Catholic Humanism and Modern Letters 1

In a letter to Ezra Pound from December 21, 1948 (Letters 207) McLuhan writes:

the principle of metaphor and analogy [is] the basic fact that as A is to B so is C to D. AB:CD (…) relations in four terms (…) I am trying to devise a way of stating this (…) Until [the principle of metaphor and analogy is] stated and publicly recognized for what it is, poetry and the arts can’t exist (…) Mere exposure to the arts does nothing for a mentality which is incorrigibly dialectical. The vital tensions and nutritive action of ideogram remain inaccessible to this [dialectical] state of mind.

McLuhan’s most sustained attempt at stating “the principle of metaphor and analogy” was made a little over 5 years later in a lecture he delivered in March 1954 at St Joseph Seminary in Hartford, ‘Catholic Humanism and Modern Letters’ (= CHML1 hereafter). Here he begins by asserting the central concern of his lecture: the fundamental relation between metaphor and language:

When we look at any situation through another situation we are using metaphor. This is an intensely intellectual process. And all language arises by this means. (154)

Language, in turn, is said to be the channel or medium of all human experience:

language itself is the principal channel and view-maker of experience for men everywhere. (154)

More than 20 years later, at the end of McLuhan’s career, the same observation appears as follows:

language structures the way in which man thinks and perceives the world. It is the medium of both thought and perception as well as [of] communication. (‘Alphabet Mother of Invention’, 1977)
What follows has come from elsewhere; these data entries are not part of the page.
Lemma baseline_clean u split totals n b n' :
  derive_baseline_usage u split (values totals) totals n = (b, n') → clean n' →
  n' = n ∧ baseline_exact u b split (values totals).
Proof.
  unfold derive_baseline_usage. intros H Hc.
  destruct (checked_add_observed_tokens (prompt_tokens u) _ _ _ _) as [? n1] eqn:H1.
  destruct (checked_add_observed_tokens (completion_tokens u) _ _ _ _) as [? n2] eqn:H2.
  destruct (checked_add_observed_tokens (cache_read_tokens u) _ _ _ _) as [? n3] eqn:H3.
  destruct (checked_add_observed_tokens (total_tokens u) _ _ _ _) as [? n4] eqn:H4.
  destruct (checked_add_observed_tokens (cache_write_total u) _ _ _ _) as [? n5] eqn:H5.
  destruct (baseline_uncached_input_tokens _ _ _) as [x|[|l]|] eqn:Hx; simplify_eq;
    [|by destruct Hc|by destruct (note_clean l _ Hc)|by destruct (uncached_returns _ _ _ Hx)].
  apply uncached_clean in Hx.
  apply observed_clean in H5 as (-> & _ & Hw); [|done].
  apply observed_clean in H4 as (-> & _ & ?); [|done].
  apply observed_clean in H3 as (-> & _ & ?); [|done].
  apply observed_clean in H2 as (-> & _ & ?); [|done].
  apply observed_clean in H1 as (-> & _ & ?); [|done].
  split; [done|]. split_and!; try done. by apply writes_clean.
Qed.

(** The usage of the response, its total inferred when it is absent. *)
Definition usage_completed (u0 u : Usage) : Prop :=
  ∃ p c t, prompt_tokens u0 = Some p ∧ completion_tokens u0 = Some c
    ∧ u = set_total_tokens (Some t) u0
    ∧ (total_tokens u0 = Some t ∨ total_tokens u0 = None ∧ t = p + c).

Lemma inferred_api effective (response : option AnnotatedLlmResponse) :
  (infer_response_total effective <$> response) ≫= rs_api_specific = response ≫= rs_api_specific.
Proof.
  destruct response as [r|]; [|done]. cbn. unfold infer_response_total. by repeat case_match.
Qed.

Lemma derive_clean response totals limitations ua response' l' :
  derive_optimization_usage response (values totals) totals limitations = (ua, response', l') →
  l' = [] →
  limitations = [] ∧ ua_overflow ua = false ∧ overflow_any (overflow totals) = false
  ∧ ua_incomplete ua = missing_total totals || inconsistent_total totals
  ∧ match ua_effective ua with
    | Some u =>
        ∃ u0 b, response ≫= rs_usage = Some u0 ∧ usage_completed u0 u
          ∧ ua_baseline ua = Some b
          ∧ baseline_exact u b ((response ≫= rs_api_specific) ≫= of_api) (values totals)
    | None => True
    end.
Proof.
  unfold derive_optimization_usage. intros H ->.
  destruct (response ≫= rs_usage) as [u|]; cbn in H.
  - destruct (note_missing_core_usage u _) as [u' n1] eqn:H1. rewrite inferred_api in H.
    destruct (derive_baseline_usage _ _ _ _ _) as [b n2] eqn:H2. simplify_eq.
    match goal with H : note_if _ _ _ = [] |- _ => apply note_if_nil in H as [Ho Hl] end.
    assert (clean n2) as Hc by done.
    apply baseline_clean in H2 as [-> Hb]; [|done].
    apply core_clean in H1 as [-> (p & c & t & Hp & Hcm & _ & -> & Ht)]; [|done].
    cbn in *. split_and!; try done. exists u, b. split_and!; try done. by exists p, c, t.
  - simplify_eq.
    match goal with H : note_if _ _ _ = [] |- _ => apply note_if_nil in H as [Ho Hl] end.
    cbn in *. done.
Qed.

Lemma analysis_clean finished :
  let a := analyze_contributions finished in
  ca_limitations a = [] →
  f_limitations finished = []
  ∧ missing_total (ca_totals a) = false ∧ inconsistent_total (ca_totals a) = false.
Proof.
  cbn. intros H. apply note_if_nil in H as [Hi H]. apply note_if_nil in H as [Hm H].
  by apply note_if_nil in H as [_ H].
Qed.

Lemma cost_saved_clean b a l saved currency l' :
  calculate_estimated_cost_saved b a l = (saved, currency, l') → l' = [] →
  l = [] ∧ ∀ bc ac, b = Some bc → a = Some ac →
    ∃ bt at_, total_or_component_sum bc = Some bt ∧ total_or_component_sum ac = Some at_
      ∧ saved = Some (f64_sub bt at_) ∧ currency = Some (ce_currency bc)
      ∧ eq_ignore_ascii_case (ce_currency bc) (ce_currency ac) = true.
Proof.
  unfold calculate_estimated_cost_saved. intros H ->.
  set (l1 := note_if _ "missing_actual_cost_total" _) in H.
  assert (l1 = [] → l = [] ∧ (is_Some b → is_Some (b ≫= total_or_component_sum))
    ∧ (is_Some a → is_Some (a ≫= total_or_component_sum))) as Hl1.
  { subst l1. intros Hl. apply note_if_nil in Hl as [Ha Hl]. apply note_if_nil in Hl as [Hb Hl].
    split; [done|]. apply andb_false_iff in Ha, Hb. split; intros Hs.
    - destruct Hb as [Hb|Hb]; apply bool_decide_eq_false in Hb; [done|by apply dec_stable].
    - destruct Ha as [Ha|Ha]; apply bool_decide_eq_false in Ha; [done|by apply dec_stable]. }
  clearbody l1. assert (l1 = []) as Hnil.
  { repeat case_match; simplify_eq; try done. by destruct l1. }
  destruct (Hl1 Hnil) as (Hl & Hb & Ha). split; [done|]. intros bc ac -> ->. cbn in *.
  destruct Hb as [bt Hb]; [done|]. destruct Ha as [at_ Ha]; [done|]. rewrite Hb, Ha in H.
  exists bt, at_. destruct (eq_ignore_ascii_case _ _); simplify_eq; done.
Qed.

Lemma limitations_clean l u e bm bc ac o i k :
  add_summary_limitations l u e bm bc ac o i k = [] →
  l = [] ∧ is_Some u ∧ is_Some e ∧ is_Some bm ∧ is_Some ac
  ∧ (o = false → i = false → k = true → is_Some bc).
Proof.
  unfold add_summary_limitations. intros H.
  repeat (apply note_if_nil in H as [? H]).
  repeat match goal with
  | H : bool_decide (¬ _) = false |- _ => apply bool_decide_eq_false in H; apply dec_stable in H
  end.
  split_and!; try done. intros -> -> ->. destruct bc; [done|].
  rewrite bool_decide_eq_true_2, bool_decide_eq_true_2 in * by done || (by intros []). done.
Qed.

Lemma price_clean `{CostEstimator} u response em bm b o i pa u' response' :
  price_optimization_usage u response em bm b o i = (pa, u', response') →
  u' = set_usage_cost (pa_actual_cost pa) <$> u ∧ pa_complete_core_usage pa = core_usage_complete u
  ∧ (∀ bc, pa_baseline_cost pa = Some bc → estimate_of bm b = Some bc)
  ∧ ∀ ac, pa_actual_cost pa = Some ac →
      provider_reported u = Some ac
      ∨ provider_reported u = None ∧ estimate_of em u = Some ac.
Proof.
  unfold price_optimization_usage. intros H0. simplify_eq. cbn. split_and!; try done.
  - by intros bc; destruct (_ && _).
  - intros ac. destruct (provider_reported u); [by left|]. destruct (core_usage_complete u); [|done].
    by right.
Qed.

Lemma fields_u64 (f : LlmOptimizationTokens → option Z) l :
  (∀ o n, tokens_u64 o → f o = Some n → is_u64 n) → Forall tokens_u64 l →
  Forall is_u64 (flatten (f <$> l)).
Proof.
  intros Hf. unfold flatten. induction 1 as [|o l Ho _ IH]; csimpl; [done|].
  destruct (f o) as [n|] eqn:Hn; [|done]. constructor; [by eapply Hf|done].
Qed.

Lemma tokens_u64_fields o n :
  tokens_u64 o →
  ot_prompt o = Some n ∨ ot_completion o = Some n ∨ ot_cache_read o = Some n
  ∨ ot_cache_write o = Some n ∨ own_total o = Some n → is_u64 n.
Proof.
  unfold tokens_u64, own_total. destruct o as [[p|] [c|] [r|] [w|] [t|]]; cbn; intros H Hn;
    repeat (apply Forall_cons in H as [? H]);
    destruct_or! Hn; repeat case_match; simplify_eq; unfold is_u64 in *; lia.
Qed.

(** The savings that count: of the applied contributions, without the routing
    ones when there are several. *)
Definition counted_savings (finished : FinishedContributions) : list LlmOptimizationTokens :=
  let applied := filter (λ c, oc_applied c = true) (f_contributions finished) in
  let routing_ambiguous :=
    bool_decide (1 < length (filter (λ c, is_routing c = true) applied))%nat in
  omap (λ c, if routing_ambiguous && is_routing c then None else saved_tokens c) applied.

Lemma totals_counted finished :
  ca_totals (analyze_contributions finished) = totals_of (counted_savings finished).
Proof.
  unfold analyze_contributions, counted_savings, totals_of. cbn [ca_totals].
  set (applied := filter _ (f_contributions finished)). set (ambiguous := bool_decide _).
  clearbody ambiguous. clearbody applied.
  generalize default_totals. induction applied as [|c l IH]; intros t; [reflexivity|]. cbn.
  destruct (_ && _); [apply IH|]. destruct (saved_tokens c); cbn; apply IH.
Qed.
McLuhan’s point here is not that an individual language structures the way in which all its speakers perceive the world2. Instead, this “medium” of “thought and perception as well as [of] communication” is “language itself” as the repository of the possibilities of meaningful combination (like the table of elements in chemistry). McLuhan’s concern was rather with the fact that a human being has language at all and thereby “thinks and perceives the world”. This is the “miracle” he set out to explore:

As language itself [as “the medium of both thought and perception as well as communication”] is an infinitely greater work of art than [particular works of art like] the Iliad or the Aeneid, so is the creative act of ordinary human perception a greater thing and a more intricate process than any devised by philosophers or scientists. (157)

In ordinary perception men perform the miracle of recreating within themselves, in their interior faculties, the exterior world. This miracle is the work of the nous poietikos or of the agent intellect — that is, the poetic or creative process. The exterior world in every instant of perception is interiorized and recreated in a new matter. Ourselves.  (165)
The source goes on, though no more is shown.